DIRECTIONS FOR THIS TASK
Below is a set of records; print all of them exactly as written.

Top of DATASET CONTENT

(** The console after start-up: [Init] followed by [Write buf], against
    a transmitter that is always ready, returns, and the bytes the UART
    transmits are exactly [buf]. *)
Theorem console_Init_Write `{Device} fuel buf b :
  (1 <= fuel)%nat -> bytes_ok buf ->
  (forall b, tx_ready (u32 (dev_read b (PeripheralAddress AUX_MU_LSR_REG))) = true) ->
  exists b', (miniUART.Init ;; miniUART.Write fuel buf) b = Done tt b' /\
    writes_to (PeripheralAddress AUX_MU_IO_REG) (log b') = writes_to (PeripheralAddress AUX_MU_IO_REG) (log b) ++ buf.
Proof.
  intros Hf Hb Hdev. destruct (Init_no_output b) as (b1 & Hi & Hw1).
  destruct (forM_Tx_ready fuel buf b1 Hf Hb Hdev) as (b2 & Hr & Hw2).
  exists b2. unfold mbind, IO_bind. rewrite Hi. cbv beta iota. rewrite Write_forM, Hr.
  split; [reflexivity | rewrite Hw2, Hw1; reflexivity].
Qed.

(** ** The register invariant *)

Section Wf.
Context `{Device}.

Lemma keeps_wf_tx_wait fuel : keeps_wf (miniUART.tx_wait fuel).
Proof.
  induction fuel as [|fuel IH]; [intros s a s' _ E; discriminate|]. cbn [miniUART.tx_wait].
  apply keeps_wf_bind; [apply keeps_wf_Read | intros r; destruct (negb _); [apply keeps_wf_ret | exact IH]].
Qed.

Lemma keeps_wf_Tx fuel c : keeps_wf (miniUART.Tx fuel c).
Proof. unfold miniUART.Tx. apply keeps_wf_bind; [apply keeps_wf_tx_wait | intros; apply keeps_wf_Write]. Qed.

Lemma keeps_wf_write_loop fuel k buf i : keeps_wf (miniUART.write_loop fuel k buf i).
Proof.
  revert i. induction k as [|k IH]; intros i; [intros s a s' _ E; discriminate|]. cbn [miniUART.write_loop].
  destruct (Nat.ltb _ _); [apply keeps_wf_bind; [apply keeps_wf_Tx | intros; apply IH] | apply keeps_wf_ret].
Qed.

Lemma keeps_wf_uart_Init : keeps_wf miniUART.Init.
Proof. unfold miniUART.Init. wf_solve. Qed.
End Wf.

Bottom of DATASET CONTENT

TASK RESULT
(** The console after start-up: [Init] followed by [Write buf], against
    a transmitter that is always ready, returns, and the bytes the UART
    transmits are exactly [buf]. *)
Theorem console_Init_Write `{Device} fuel buf b :
  (1 <= fuel)%nat -> bytes_ok buf ->
  (forall b, tx_ready (u32 (dev_read b (PeripheralAddress AUX_MU_LSR_REG))) = true) ->
  exists b', (miniUART.Init ;; miniUART.Write fuel buf) b = Done tt b' /\
    writes_to (PeripheralAddress AUX_MU_IO_REG) (log b') = writes_to (PeripheralAddress AUX_MU_IO_REG) (log b) ++ buf.
Proof.
  intros Hf Hb Hdev. destruct (Init_no_output b) as (b1 & Hi & Hw1).
  destruct (forM_Tx_ready fuel buf b1 Hf Hb Hdev) as (b2 & Hr & Hw2).
  exists b2. unfold mbind, IO_bind. rewrite Hi. cbv beta iota. rewrite Write_forM, Hr.
  split; [reflexivity | rewrite Hw2, Hw1; reflexivity].
Qed.

(** ** The register invariant *)

Section Wf.
Context `{Device}.

Lemma keeps_wf_tx_wait fuel : keeps_wf (miniUART.tx_wait fuel).
Proof.
  induction fuel as [|fuel IH]; [intros s a s' _ E; discriminate|]. cbn [miniUART.tx_wait].
  apply keeps_wf_bind; [apply keeps_wf_Read | intros r; destruct (negb _); [apply keeps_wf_ret | exact IH]].
Qed.

Lemma keeps_wf_Tx fuel c : keeps_wf (miniUART.Tx fuel c).
Proof. unfold miniUART.Tx. apply keeps_wf_bind; [apply keeps_wf_tx_wait | intros; apply keeps_wf_Write]. Qed.

Lemma keeps_wf_write_loop fuel k buf i : keeps_wf (miniUART.write_loop fuel k buf i).
Proof.
  revert i. induction k as [|k IH]; intros i; [intros s a s' _ E; discriminate|]. cbn [miniUART.write_loop].
  destruct (Nat.ltb _ _); [apply keeps_wf_bind; [apply keeps_wf_Tx | intros; apply IH] | apply keeps_wf_ret].
Qed.

Lemma keeps_wf_uart_Init : keeps_wf miniUART.Init.
Proof. unfold miniUART.Init. wf_solve. Qed.
End Wf.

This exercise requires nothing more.